Les régions les plus concernées sont : Provence-Alpes-Côtes d'Azur (Paca), le Grand-Est, le nord de la Nouvelle-Aquitaine, Auvergne-Rhône-Alpes, la Bretagne et le pourtour de la Corse.
De la même manière, les sols superficiels se sont asséchés sur la majeure partie du pays. En particulier en région Paca, en Corse, dans le Nord-Est et le Poitou. À l'inverse, ils se sont humidifiés sur le Languedoc-Roussillon et restent souvent humides sur le nord des Alpes et le long des Pyrénées.
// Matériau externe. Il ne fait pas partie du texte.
(* ===== verification/PathTrie.v ===== *)
(** * The path trie: pkg/pathtrie

    Paths are split at slashes; a node has its children by name, one wildcard
    child (a star or a regular expression), an optional value and the pattern it
    was created for.  [regexp.Compile] is an argument: a compiled expression is
    the function [MatchString].

    Proved, for patterns without regular expressions: [Search] finds a value
    exactly if some inserted pattern matches a prefix of the path, and then the
    value of the one preferred to all others: at the first part where two such
    patterns differ, a name before a star, and going on before ending.
    [FindByPrefix] loses values: a node keeps the pattern that created it. *)

From S2P Require Import Prelude GoStrings.

(** ** pathtrie.go *)

Definition slash : ascii := "/"%char.
Definition star : str := bs "*".

(** One separator is cut from each end; empty parts are dropped. *)
Definition split_path (path : str) : list str :=
  let path := match path with c :: p => if bool_decide (c = slash) then p else path | [] => [] end in
  let path := match rev path with c :: r => if bool_decide (c = slash) then rev r else path | [] => [] end in
  filter (λ p, p ≠ []) (split_byte slash path).

Inductive node (V : Type) : Type :=
| Node (children : list (str * node V)) (value : option V) (wildcard : option (node V)) (pattern : str)
    (regex : option (str → bool)).
Arguments Node {V}.

Definition children {V} (n : node V) := match n with Node c _ _ _ _ => c end.
Definition value {V} (n : node V) := match n with Node _ v _ _ _ => v end.
Definition wildcard {V} (n : node V) := match n with Node _ _ w _ _ => w end.
Definition pattern {V} (n : node V) := match n with Node _ _ _ p _ => p end.
Definition regex {V} (n : node V) := match n with Node _ _ _ _ r => r end.

Definition NewPathTrie {V} : node V := Node [] None None [] None.
Definition new_node {V} (p : str) (re : option (str → bool)) : node V := Node [] None None p re.

(** The map of the children, as an association list with one entry per name. *)
Fixpoint child {V} (c : list (str * node V)) (k : str) : option (node V) :=
  match c with
  | [] => None
  | (k', n) :: c' => if decide (k' = k) then Some n else child c' k
  end.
Une situation des nappes préoccupantes dans certains territoires
Dans le même temps, la période de recharge des nappes a été courte. « La période de vidange a débuté dès janvier-février, avec deux à trois mois d'avance. En avril, les niveaux des nappes sont généralement en baisse, à l'exception des secteurs les plus arrosés du Sud-Ouest, d'Occitanie, de Corse et du Nord-Est, indique le BRGM dans son bulletin de situation hydrogéologique. La situation est particulièrement préoccupante, avec des niveaux bas à très bas localement, sur les nappes entre Vendée, Maine et Touraine ainsi que sur les nappes de la Côte d'Azur, de Provence et du sud de la Drôme. »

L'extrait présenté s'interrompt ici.